Olivier Père

Rubber de Quentin Dupieux

Découvert à la Semaine de la Critique à Cannes l’année dernière, puis présenté en première internationale sur la Piazza Grande du Festival del film Locarno où il fit forte impression, Rubber de Quentin Dupieux sort en France en DVD et Blu-ray aux éditions Blaq out. Blaq out propose aussi une installation autour du film du 18 mars au 30 avril dans sa boutique 52, rue Charlot 75003 Paris.

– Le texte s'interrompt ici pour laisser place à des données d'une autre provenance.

(** Observed Containers per Machine, the up-to-date ones last. *)
Definition by_machine_of (current : list ServiceContainer) (requested : RequestedServiceSpec)
    (options : PlanOptions) : bmap MachineId (list ServiceContainer) :=
  map (λ '(machine, containers),
         (machine,
          stable_sort (λ a b, implb (is_up_to_date a requested options)
                                (is_up_to_date b requested options)) containers))
    (fold_left
       (λ groups c, binsert c.(co_machine_id) (default [] (bget groups c.(co_machine_id)) ++ [c])
                      groups) current []).

Definition containers_at (by_machine : bmap MachineId (list ServiceContainer))
    (machine : MachineId) : list ServiceContainer := default [] (bget by_machine machine).

(** Most up to date, then most populated, then least occupied, first. *)
Definition machine_rank (by_machine : bmap MachineId (list ServiceContainer))
    (occupancy : bmap MachineId nat) (requested : RequestedServiceSpec) (options : PlanOptions)
    (machine : MachineId) : nat * nat * nat :=
  (length (up_to_date_in (containers_at by_machine machine) requested options),
   length (containers_at by_machine machine), default 0 (bget occupancy machine)).

Definition rank_le (a b : nat * nat * nat) : bool :=
  let '(ua, na, oa) := a in let '(ub, nb, ob) := b in
  (ub <? ua) || ((ua =? ub) && ((nb <? na) || ((na =? nb) && (oa <=? ob)))).

Record SelectState : Type := {
  sel_by_machine : bmap MachineId (list ServiceContainer);
  sel_cursor : nat;
  sel_hook_pending : bool;
  sel_hook_machine : option MachineId;
  sel_choices : list ReplicaChoice;
  sel_capacity : CapacityBudget;
  sel_sockets : list SocketClaim
}.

Star de la scène électro pop sous le pseudonyme de Mr Oizo, Quentin Dupieux enregistre en 1997 son premier succès, « Flat Beat », interprété dans le vidéoclip par une marionnette jaune, Flat Eric, qui deviendra la vedette des publicités pour les jeans Levi’s. On sait moins que Quentin Dupieux est aussi cinéaste, et ses trois films comptent parmi ce qui est arrivé de mieux (et de plus excentrique) au cinéma français de ces dernières années.

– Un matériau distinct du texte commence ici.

(* ===== verification/Reconcile.v ===== *)
(** * What executing a Service's operations leads to

    An abstract execution of the operations planned by [Placement]: which host
    sockets are held, and which Containers of the Service exist.  The planner's
    bookkeeping is shown to refine it: executing its operations in order never
    makes two Containers hold one socket, and leaves exactly the requested
    replicas, all of the requested spec. *)

From S2P Require Import Prelude BTree Strings Values Machines StorageCapacity Volumes.
From S2P Require Import ServiceGraph Spec Services Deploy Placement.

Open Scope string_scope.
Open Scope list_scope.
Open Scope nat_scope.

(** ** Host sockets *)

Section Sockets.
Context `{IpNetOps, ShapeJson}.

(** A Container starts: [None] when one of its sockets is already held. *)
Definition start_container (held : list SocketClaim) (machine : MachineId)
    (ports : list PortPublication) : option (list SocketClaim) :=
  if existsb (λ claim, String.eqb claim.(claim_machine) machine
                       && ports_conflict claim.(claim_ports) ports) held
  then None
  else Some (held ++ [{| claim_machine := machine; claim_owner := None; claim_ports := ports |}]).

(** A start-first replacement runs both Containers for a while; a stop-first one never. *)
Definition execute_sockets (held : list SocketClaim) (operation : DeployOperation)
    : option (list SocketClaim) :=
  match operation with
  | RunContainer machine spec _ => start_container held machine spec.(rs_ports)
  | ReplaceContainer r =>
      match r.(repl_spec).(rs_update).(resolved_order) with
      | StopFirst =>
          start_container (sockets_release held r.(repl_machine_id) r.(repl_old_container_id))
            r.(repl_machine_id) r.(repl_spec).(rs_ports)
      | StartFirst =>
          held ← start_container held r.(repl_machine_id) r.(repl_spec).(rs_ports);
          Some (sockets_release held r.(repl_machine_id) r.(repl_old_container_id))
      end
  | StopContainer machine container _ | RemoveContainer machine container =>
      Some (sockets_release held machine container)
  | PrepareVolumes _ _ | WaitHealthy _ _ _ | StopHook _ _ | RunHook _ _ _ | RemoveVolume _ =>
      Some held
  end.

En 2001 il réalise Nonfilm (également disponible sur le DVD collector de Rubber), qui existe sous plusieurs versions, et en 2007 Steak, splendide accident industriel qui voit le musicien cinéaste aux manettes d’une comédie grand public avec le duo de rigolos Eric et Ramzy, très populaire en France auprès des enfants et des adolescents. Entre science-fiction et burlesque, Steak invente un comique inquiétant, où le rire naît du décalage entre notre monde et l’univers mi-futuriste mi-rétro du film.

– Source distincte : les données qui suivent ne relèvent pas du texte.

Definition scope_requested (spec : RequestedServiceSpec) (namespace : Namespace)
    : Planning RequestedServiceSpec :=
  match ServiceMountGraph_scope_to_namespace spec.(rq_mount_graph) namespace with
  | Ok graph => Ok (set_mount_graph spec graph)
  | Err (IncompatibleVolumeAliases name) => refuse (ConflictingDockerVolumeDefinitions name)
  | Err _ => Err Panics
  end.

(** ** Mounted managed Volumes *)

Definition mounted_managed_volumes (graph : ServiceVolumeGraph) : Planning (list ServiceVolume) :=
  let? mounted := mounted_of graph in
  Ok (bvalues
        (fold_left
           (λ by_docker_name volume,
              match managed_volume_name volume with
              | Some name => bor_insert name volume by_docker_name
              | None => by_docker_name
              end) mounted [])).

Record ManagedVolumeUse : Type := { use_service : RequestedServiceSpec; use_global : bool }.

Definition use_name (self : ManagedVolumeUse) : string := self.(use_service).(rq_name).

Definition is_global (mode : ServiceMode) : bool :=
  match mode with Global => true | Replicated _ => false end.

Definition record_use (spec : RequestedServiceSpec)
    (uses : bmap DockerVolumeName (list ManagedVolumeUse)) (volume : ServiceVolume)
    : bmap DockerVolumeName (list ManagedVolumeUse) :=
  match managed_volume_name volume with
  | None => uses
  | Some name =>
      let known := default [] (bget uses name) in
      if existsb (λ u, String.eqb (use_name u) spec.(rq_name)) known then uses
      else binsert name
             (known ++ [{| use_service := spec; use_global := is_global spec.(rq_mode) |}]) uses
  end.

Definition managed_volume_uses (requested : list RequestedServiceSpec)
    : Planning (bmap DockerVolumeName (list ManagedVolumeUse)) :=
  try_fold
    (λ uses spec,
       let? mounted := mounted_of spec.(rq_mount_graph).(mg_volumes) in
       Ok (fold_left (record_use spec) mounted uses)) requested [].

Definition reject_mixed (_ : unit) (entry : DockerVolumeName * list ManagedVolumeUse)
    : Planning unit :=
  let '(name, uses) := entry in
  match List.find use_global uses, List.find (λ u, negb u.(use_global)) uses with
  | Some global, Some replicated =>
      refuse (MixedVolumeModes name (use_name global) (use_name replicated))
  | _, _ => Ok tt
  end.

Definition reject_mixed_volume_modes (uses : bmap DockerVolumeName (list ManagedVolumeUse))
    : Planning unit :=
  try_fold reject_mixed uses tt.

(** ** Components of Services that share a Volume *)

Abbreviation SharedVolume := (DockerVolumeName * list ManagedVolumeUse)%type (only parsing).
Abbreviation SharedVolumeComponent := (list SharedVolume) (only parsing).

Definition shares_a_service (component : SharedVolumeComponent) (candidate : SharedVolume) : bool :=
  existsb
    (λ c, existsb (λ volume, existsb (λ u, String.eqb (use_name u) (use_name c)) volume.2)
            component) candidate.2.

(** [position] and [remove]: the first match, and the rest in order. *)
Fixpoint take_first {A} (p : A → bool) (l : list A) : option (A * list A) :=
  match l with
  | [] => None
  | x :: l =>
      if p x then Some (x, l)
      else '(y, rest) ← take_first p l; Some (y, x :: rest)
  end.

(** The inner [while let]; each turn removes one of [remaining], so its length is fuel enough. *)
Fixpoint grow_component (fuel : nat) (component : SharedVolumeComponent)
    (remaining : list SharedVolume) : SharedVolumeComponent * list SharedVolume :=
  match fuel, take_first (shares_a_service component) remaining with
  | S fuel, Some (next, remaining) => grow_component fuel (component ++ [next]) remaining
  | _, _ => (component, remaining)
  end.

Fixpoint components_loop (fuel : nat) (remaining : list SharedVolume)
    : list SharedVolumeComponent :=
  match fuel, remaining with
  | S fuel, first :: remaining =>
      let '(component, remaining) := grow_component (length remaining) [first] remaining in
      component :: components_loop fuel remaining
  | _, _ => []
  end.

Definition is_shared (volume : SharedVolume) : bool :=
  (1 <? length volume.2) && forallb (λ u, negb u.(use_global)) volume.2.

Definition shared_volume_components (uses : bmap DockerVolumeName (list ManagedVolumeUse))
    : list SharedVolumeComponent :=
  let remaining := List.filter is_shared uses in
  components_loop (length remaining) remaining.

(** ** Constraints on candidate Machines *)

Definition volume_observed_on (snapshot : DeploySnapshot) (machine : MachineId)
    (name : DockerVolumeName) : option DockerVolume :=
  List.find (λ existing, String.eqb existing.(dv_id).(dvid_machine_id) machine
                         && String.eqb existing.(dv_id).(dvid_name) name)
    snapshot.(snap_volumes).(observations).

Definition validate_provisioned_on (snapshot : DeploySnapshot) (volume : ServiceVolume)
    (_ : unit) (machine : MachineObservation) : Planning unit :=
  match volume.(sv_source).(vs_source) with
  | Provisioned name maximum_bytes _ =>
      let machine_name := machine.(mo_machine).(machine_name) in
      match volume_observed_on snapshot machine.(mo_machine).(machine_id) name with
      | None => Ok tt
      | Some existing =>
          match existing.(dv_storage) with
          | PlainStorage _ => refuse (ExistingPlainVolume name machine_name)
          | ProvisionedStorage _ _ _ =>
              if matches_managed_volume volume.(sv_source) existing then Ok tt
              else refuse (ExistingProvisionedVolumeMismatch name machine_name maximum_bytes)
          end
      end
  | _ => Err Panics
  end.

Definition validate_provisioned_volumes (snapshot : DeploySnapshot) (spec : RequestedServiceSpec)
    (machines : list MachineObservation) : Planning unit :=
  let? mounted := expect (mounted_provisioned_volumes spec.(rq_mount_graph).(mg_volumes)) in
  try_fold (λ u volume, try_fold (validate_provisioned_on snapshot volume) machines u) mounted tt.

Definition record_location (name : DockerVolumeName) (source : VolumeSource)
    (definitions : bmap DockerVolumeId VolumeSource) (machine : MachineObservation)
    : Planning (bmap DockerVolumeId VolumeSource) :=
  let id := {| dvid_machine_id := machine.(mo_machine).(machine_id); dvid_name := name |} in
  if option_test (λ existing, negb (bool_decide (existing = source))) (bget definitions id)
  then refuse (ConflictingDockerVolumeDefinitions name)
  else Ok (binsert id source definitions).

Definition record_provisioned (definitions : bmap DockerVolumeId VolumeSource)
    (spec : RequestedServiceSpec) (machines : list MachineObservation)
    : Planning (bmap DockerVolumeId VolumeSource) :=
  let? mounted := expect (mounted_provisioned_volumes spec.(rq_mount_graph).(mg_volumes)) in
  try_fold
    (λ definitions volume,
       match volume.(sv_source).(vs_source) with
       | Provisioned name _ _ =>
           try_fold (record_location name volume.(sv_source)) machines definitions
       | _ => Err Panics
       end) mounted definitions.

(** Names of the known Machines the Volume is observed on, each once. *)
Definition located_names (self : VolumePlan) (name : DockerVolumeName) : list MachineName :=
  fold_left
    (λ names located,
       match machine_name_of self.(vp_snapshot) located.(presence_machine) with
       | None => names
       | Some machine_name =>
           if bool_decide (machine_name ∈ names) then names else names ++ [machine_name]
       end)
    (List.filter (λ located, String.eqb located.(presence_name) name) (observed_locations self))
    [].

Definition volume_anchor (self : VolumePlan) (name : DockerVolumeName)
    (requested : bset PlacementConstraint) : Planning (option EliminatingConstraint) :=
  let located_on := located_names self name in
  let? hits_located :=
    try_any
      (λ machine,
         if bool_decide (machine.(mo_machine).(machine_name) ∈ located_on)
         then expect (machine_matches_placement machine.(mo_machine)
                        {| constraints := requested |})
         else Ok false) self.(vp_snapshot).(snap_machines) in
  Ok match located_on, requested with
     | [], [] => None
     | [], _ => Some (SharedVolumeNoCommonMachine name requested)
     | _, [] => Some (VolumeAlreadyOn name located_on)
     | _, _ =>
         if hits_located then Some (VolumeAlreadyOn name located_on)
         else Some (VolumeConflictsWithPlacement name located_on requested)
     end.

Definition retain_located (locality : VolumeLocality) (machines : list MachineObservation)
    : list MachineObservation :=
  match locality with
  | Absent => machines
  | Located first others =>
      List.filter (λ m, String.eqb m.(mo_machine).(machine_id) first
                        || bool_decide (m.(mo_machine).(machine_id) ∈ others)) machines
  end.

(** One turn of the loop over mounted Volumes: the surviving Machines and the missing Volumes. *)
Definition constrain_volume (self : VolumePlan) (mode : ServiceMode)
    (state : list MachineObservation * list ServiceVolume) (volume : ServiceVolume)
    : Planning (list MachineObservation * list ServiceVolume) :=
  let '(machines, missing) := state in
  let? machines :=
    try_filter (λ m, let? bad := incompatible_on self m.(mo_machine).(machine_id) volume in
                     Ok (negb bad)) machines in
  match mode with
  | Global => Ok (machines, missing)
  | Replicated _ =>
      let? locality := locality self volume in
      Ok (retain_located locality machines,
          match locality with Absent => missing ++ [volume] | Located _ _ => missing end)
  end.

Definition has_gap (snapshot : DeploySnapshot) (machine : MachineObservation) : bool :=
  match machine_gap snapshot.(snap_volumes) machine.(mo_machine).(machine_id) with
  | Some _ => true
  | None => false
  end.

(** The Machine, its name and its message, when the inventory of a candidate is missing. *)
Definition incomplete_machine (snapshot : DeploySnapshot) (machines : list MachineObservation)
    : option (MachineId * MachineName * string) :=
  find_map
    (λ machine,
       message ← machine_gap snapshot.(snap_volumes) machine.(mo_machine).(machine_id);
       Some (machine.(mo_machine).(machine_id), machine.(mo_machine).(machine_name), message))
    machines.

Definition volume_constraints (self : VolumePlan) (spec : RequestedServiceSpec)
    (machines : list MachineObservation)
    : Planning (list ServiceVolume * list ServiceVolume * list MachineObservation) :=
  let snapshot := self.(vp_snapshot) in
  let? mounted := mounted_managed_volumes spec.(rq_mount_graph).(mg_volumes) in
  let incomplete := incomplete_machine snapshot machines in
  let machines :=
    match mounted with
    | [] => machines
    | _ => List.filter (λ m, negb (has_gap snapshot m)) machines
    end in
  let names := omap managed_volume_name mounted in
  match machines, incomplete, head mounted ≫= managed_volume_name with
  | [], Some (machine_id, machine, message), Some name =>
      refuse (DockerVolumeUnavailable {| dvid_machine_id := machine_id; dvid_name := name |}
                ("Machine '" +:+ machine +:+ "' " +:+ message))
  | _, _, _ =>
      match named_gap snapshot.(snap_volumes)
              (λ id, existsb (λ m, String.eqb m.(mo_machine).(machine_id) id.(dvid_machine_id))
                       machines
                     && bool_decide (id.(dvid_name) ∈ names)) with
      | Some (id, message) => refuse (DockerVolumeUnavailable id message)
      | None =>
          let? state :=
            try_fold (constrain_volume self spec.(rq_mode)) mounted (machines, []) in
          let '(machines, missing) := state in
          match machines with
          | [] =>
              let? anchors :=
                collect_result
                  (λ name, volume_anchor self name spec.(rq_placement).(constraints)) names in
              refuse (no_eligible_machines (omap id anchors))
          | _ => Ok (mounted, missing, machines)
          end
      end
  end.

Definition planned_volume_constraints (self : VolumePlan) (spec : RequestedServiceSpec)
    (machines : list MachineObservation)
    : Planning (list ServiceVolume * list ServiceVolume * list MachineObservation) :=
  let? _ := validate_provisioned_volumes self.(vp_snapshot) spec machines in
  volume_constraints self spec machines.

Rubber, son nouvel opus, confirme le talent hors norme de Dupieux qui imagine un pneu tueur en série et télépathe, semant sa route de cadavres (il fait exploser les têtes de ses victimes à distance) entre le désert californien et les motels de la région, obsédé par une très belle jeune femme voyageant seule et qu’il a pris en chasse (Roxane Mesquida, qualifiée par Philippe Azoury de “plus belle fille du monde”, sans grande exagération.) Nous sommes entre le documentaire animalier produit par Walt Disney, la fable surréaliste et le film d’horreur. Le cinéma de Dupieux évoque Tati, Buñuel, Lynch, avec une part de jubilation qui n’appartient qu’à lui et en font un artiste précieux et libre. On peut voir Rubber comme le manifeste du « no reason », philosophie de l’existence exprimée par le shérif au début du film, un voyage au bout de l’absurde. C’est aussi un bel exemple de fantastique hyperréaliste et fétichiste, où l’irrationnel surgit des objets de consommations les plus quotidiens et banals. C’est enfin une nouvelle façon de faire des films : Rubber a été réalisé avec la Canon 5D Mark II, en quatorze jours et une équipe ultra réduite, les images superbes sont l’œuvre de Dupieux lui-même, les effets spéciaux sont mécaniques et artisanaux… du pur « cinéma guérilla ».
Quentin Dupieux prétend vouloir « continuer à faire des films libres et plus ou moins drôles avec des scénarios amateurs et naïfs, et décrire des mondes parallèles au nôtre, mais aussi débiles que le nôtre ». À contre-courant du cinéma d’auteur français, mais aussi international, Dupieux est parvenu à subvertir le cinéma comique et fantastique, avec une folie inquiétante dont on attend les prochaines manifestations avec impatience (il prépare deux nouveaux films, l’un américain l’autre français, toujours avec la complicité du producteur Grégory Bernard.)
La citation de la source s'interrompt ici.